The comedian afraid of laughter: Geliophobia

These are all just ironic phobias. Not unusual ones. (Though I had not heard of being afraid of chins or bald people before.)

So, what qualifies as a truly unusual phobia??

FINALLY, here is one in the list that I consider quite unusual:

"Peanut butter sticking to the roof of the mouth- Arachibutyrophobia."
and
"Phobic prefering fearful situations- Counterphobia."
and
"Words, long- Hippopotomonstrosesquippedaliophobia or Sesquipedalophobia."
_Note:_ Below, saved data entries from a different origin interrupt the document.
(* ===== verification/Float64.v ===== *)
(** * IEEE 754 binary64: the [f64] of the source

    [f64] is Rocq's executable specification of binary floating point at
    precision 53 and exponent bound 1024, so every operation rounds to nearest
    even as the hardware does.  A decimal literal of the source is the correctly
    rounded quotient of two exact integers.  Comparisons are characterised by an
    order key, which gives the laws the clients use. *)
From S2P Require Import Prelude Text.
From Stdlib Require Export SpecFloat.

Local Open Scope Z_scope.

Abbreviation f64 := spec_float.

#[export] Instance spec_float_eq_dec : EqDecision spec_float.
Proof. solve_decision. Defined.

Definition f64_add : f64 → f64 → f64 := SFadd 53 1024.
Definition f64_sub : f64 → f64 → f64 := SFsub 53 1024.
Definition f64_mul : f64 → f64 → f64 := SFmul 53 1024.
Definition f64_div : f64 → f64 → f64 := SFdiv 53 1024.

(** [z as f64]: round to nearest even. *)
Definition f64_of_Z (z : Z) : f64 := binary_normalize 53 1024 z 0 false.

(** The literal n/d, for n and d below 2^53. *)
Definition f64_lit (n d : Z) : f64 := f64_div (f64_of_Z n) (f64_of_Z d).

Definition f64_zero : f64 := S754_zero false.
Definition f64_one : f64 := f64_of_Z 1.

Definition is_finite (x : f64) : bool :=
  match x with S754_zero _ | S754_finite _ _ _ => true | _ => false end.

Definition f64_lt (x y : f64) : bool := SFltb x y.
Definition f64_le (x y : f64) : bool := SFleb x y.
Definition f64_gt (x y : f64) : bool := SFltb y x.
Definition f64_ge (x y : f64) : bool := SFleb y x.

(** [-x], [x.abs()], [x.sqrt()], [x.recip()], [f64::EPSILON]. *)
Definition f64_neg : f64 → f64 := SFopp.
Definition f64_abs : f64 → f64 := SFabs.
Definition f64_sqrt : f64 → f64 := SFsqrt 53 1024.
Definition f64_recip (x : f64) : f64 := f64_div f64_one x.
Definition f64_epsilon : f64 := binary_normalize 53 1024 1 (-52) false.

(** Sign, signed significand and exponent of a finite value. *)
Definition finite_parts (x : f64) : option (bool * Z * Z) :=
  match x with
  | S754_zero s => Some (s, 0, 0)
  | S754_finite s m e => Some (s, if s then Z.neg m else Z.pos m, e)
  | _ => None
  end.

(** [x.mul_add(y, z)]: the exact [x * y + z], rounded once. *)
Definition f64_mul_add (x y z : f64) : f64 :=
  match finite_parts x, finite_parts y with
  | Some (sx, mx, ex), Some (sy, my, ey) =>
    match finite_parts z with
    | Some (sz, mz, ez) =>
      let e := Z.min (ex + ey) ez in
      let m := Z.shiftl (mx * my) (ex + ey - e) + Z.shiftl mz (ez - e) in
      if m =? 0 then
        S754_zero (if (mx * my =? 0) && (mz =? 0) && Bool.eqb (xorb sx sy) sz then sz else false)
      else binary_normalize 53 1024 m e false
    | None => z
    end
  | _, _ => f64_add (f64_mul x y) z
  end.

(** [x.clamp(lo, hi)]. *)
Definition f64_clamp (lo hi x : f64) : f64 :=
  if f64_lt x lo then lo else if f64_gt x hi then hi else x.

(** [(lo..=hi).contains(&x)]. *)
Definition f64_in (lo hi x : f64) : bool := f64_le lo x && f64_le x hi.

(** ** The order *)

Definition lex3 : Z * Z * Z → Z * Z * Z → comparison :=
  cmp_then (cmp_on (λ k, k.1.1) Z.compare)
    (cmp_then (cmp_on (λ k, k.1.2) Z.compare) (cmp_on (λ k, k.2) Z.compare)).

#[export] Instance lex3_strict : StrictCmp lex3.
Proof.
  split; [unfold lex3; apply _|].
  intros [[a b] c] [[a' b'] c']. unfold lex3, cmp_then, cmp_on, then_with. simpl.
  destruct (Z.compare_spec a a') as [->| |]; try done.
  destruct (Z.compare_spec b b') as [->| |]; try done.
  destruct (Z.compare_spec c c') as [->| |]; done.
Qed.

(** Numeric order of the values other than NaN. *)
Definition order_key (x : f64) : Z * Z * Z :=
  match x with
  | S754_infinity true => (-2, 0, 0)
  | S754_finite true m e => (-1, -e, Z.neg m)
  | S754_zero _ => (0, 0, 0)
  | S754_finite false m e => (1, e, Z.pos m)
  | S754_infinity false => (2, 0, 0)
  | S754_nan => (3, 0, 0)
  end.

(** [f64::total_cmp]: below the numeric order, -0 before +0 and NaN last (the
    specification has one NaN, the positive quiet one). *)
Definition total_key (x : f64) : Z * Z * Z :=
  match x with
  | S754_zero true => (0, -1, 0)
  | _ => order_key x
  end.

Definition total_cmp : f64 → f64 → comparison := cmp_on total_key lex3.

#[export] Instance total_cmp_strict : StrictCmp total_cmp.
Proof.
  split; [unfold total_cmp; apply _|].
  intros x y E. apply (cmp_eq lex3) in E.
  destruct x as [[]|[]| |[] ? ?], y as [[]|[]| |[] ? ?]; simpl in E;
    try done; injection E as E1 E2; f_equal; lia.
Qed.

Lemma SFcompare_key x y :
  x ≠ S754_nan → y ≠ S754_nan → SFcompare x y = Some (lex3 (order_key x) (order_key y)).
Proof.
  intros Hx Hy.
  destruct x as [[]|[]| |[] m e], y as [[]|[]| |[] m' e']; try done;
    unfold lex3, cmp_then, cmp_on, then_with; simpl.
  - f_equal. rewrite Z.compare_opp, (Z.compare_antisym e e').
    destruct (e ?= e'); simpl; try done.
  - f_equal. by destruct (e ?= e').
Qed.

Lemma SFcompare_nan x y : x = S754_nan ∨ y = S754_nan → SFcompare x y = None.
Proof. intros [->| ->]; [done|]. by destruct x as [[]|[]| |[] m e]. Qed.

Definition f64_ordered (x : f64) : Prop := x ≠ S754_nan.

Lemma f64_le_spec x y :
  f64_le x y = true ↔
    f64_ordered x ∧ f64_ordered y ∧ cmp_le lex3 (order_key x) (order_key y).
Proof.
  unfold f64_le, SFleb, f64_ordered, cmp_le.
  destruct (decide (x = S754_nan)) as [|Hx].
  { rewrite SFcompare_nan by auto. naive_solver. }
  destruct (decide (y = S754_nan)) as [|Hy].
  { rewrite SFcompare_nan by auto. naive_solver. }
  rewrite SFcompare_key by done. destruct (lex3 _ _); naive_solver.
Qed.

Lemma f64_lt_spec x y :
  f64_lt x y = true ↔
    f64_ordered x ∧ f64_ordered y ∧ lex3 (order_key x) (order_key y) = Lt.
Proof.
  unfold f64_lt, SFltb, f64_ordered.
  destruct (decide (x = S754_nan)) as [|Hx].
  { rewrite SFcompare_nan by auto. naive_solver. }
  destruct (decide (y = S754_nan)) as [|Hy].
  { rewrite SFcompare_nan by auto. naive_solver. }
  rewrite SFcompare_key by done. destruct (lex3 _ _); naive_solver.
Qed.

Lemma f64_le_trans x y z : f64_le x y = true → f64_le y z = true → f64_le x z = true.
Proof.
  rewrite !f64_le_spec. intros (?&?&H1) (?&?&H2). split_and!; try done.
  exact (cmp_trans lex3 _ _ _ H1 H2).
Qed.

Lemma f64_lt_le x y : f64_lt x y = true → f64_le x y = true.
Proof. rewrite f64_lt_spec, f64_le_spec. unfold cmp_le. intros (?&?&->). done. Qed.

(** Irreflexivity in the form the case analyses need. *)
Lemma f64_lt_not_le x y : f64_lt x y = true → f64_le y x = false.
Proof.
  rewrite f64_lt_spec. intros (?&?&H). apply not_true_iff_false.
  rewrite f64_le_spec. intros (_&_&H'). apply H'.
  by rewrite (cmp_antisym lex3 (order_key x)), H.
Qed.

Lemma f64_not_le_lt x y :
  f64_ordered x → f64_ordered y → f64_le y x = false → f64_lt x y = true.
Proof.
  intros Hx Hy. rewrite <-not_true_iff_false, f64_le_spec, f64_lt_spec.
  unfold cmp_le. rewrite (cmp_antisym lex3 (order_key x) (order_key y)).
  destruct (lex3 (order_key x) (order_key y)); naive_solver.
Qed.

Lemma f64_not_lt_le x y :
  f64_ordered x → f64_ordered y → f64_lt y x = false → f64_le x y = true.
Proof.
  intros Hx Hy H. destruct (f64_le x y) eqn:E; [done|].
  apply f64_not_le_lt in E; [congruence|done..].
Qed.

Lemma f64_lt_le_trans x y z : f64_lt x y = true → f64_le y z = true → f64_lt x z = true.
Proof.
  intros H1 H2. destruct (f64_lt x z) eqn:E; [done|].
  assert (f64_ordered x ∧ f64_ordered z) as [Hx Hz].
  { apply f64_lt_spec in H1. apply f64_le_spec in H2. naive_solver. }
  apply f64_not_lt_le in E; [|done..].
  pose proof (f64_le_trans _ _ _ H2 E). pose proof (f64_lt_not_le _ _ H1). congruence.
Qed.

Lemma f64_le_lt_trans x y z : f64_le x y = true → f64_lt y z = true → f64_lt x z = true.
Proof.
  intros H1 H2. destruct (f64_lt x z) eqn:E; [done|].
  assert (f64_ordered x ∧ f64_ordered z) as [Hx Hz].
  { apply f64_lt_spec in H2. apply f64_le_spec in H1. naive_solver. }
  apply f64_not_lt_le in E; [|done..].
  pose proof (f64_le_trans _ _ _ E H1). pose proof (f64_lt_not_le _ _ H2). congruence.
Qed.

Lemma f64_le_ordered x y : f64_le x y = true → f64_ordered x ∧ f64_ordered y.
Proof. rewrite f64_le_spec. naive_solver. Qed.

Lemma is_finite_ordered x : is_finite x = true → f64_ordered x.
Proof. by intros ? ->. Qed.

Lemma f64_le_refl x : f64_ordered x → f64_le x x = true.
Proof. intros. apply f64_le_spec. split_and!; try done. apply cmp_le_refl, _. Qed.

#[export] Hint Resolve f64_lt_le is_finite_ordered : mindone.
And then a couple really unusual phobias popped up:
Luposlipaphobia — the fear of being pursued by timber wolves around a kitchen table while wearing socks on a newly-waxed floor (fictional, also from Gary Larson in the cartoon series The Far Side).

and

Anatidaephobia — fear that somewhere, somehow, a duck is watching you (fictional, from a Gary Larson cartoon published in The Far Side Gallery, 4).

and

Anoraknophobia- fear of spiders wearing anoraks: it is a portmanteau of "anorak" and "arachnophobia. Used in the Wallace and Gromit comic book Anoraknophobia

or

Aibohphobia — a joke term for the fear of palindromes, which is a palindrome itself.

Okay, now for the character with the unusual phobia and the explanation of why this character has this phobia.

His name is Jonathan Livingston; he's a seagull. He lives along the coast of southern New Jersey and he has heard the stories over and over. For generations the story has been passed down about Uncle Poop-Plop and the Sticky Peanut Butter Stuck tot he Roof of His Mouth.

Uncle Poop-Plop was the best mussel hunter along the coast. One day he and a few of his cronies decided to check out the Gull Ladies on Gull Island. That meant leaving the ocean beach and flying north along the bay beach of the island. Usually it was a very uneventful flight. Boring even.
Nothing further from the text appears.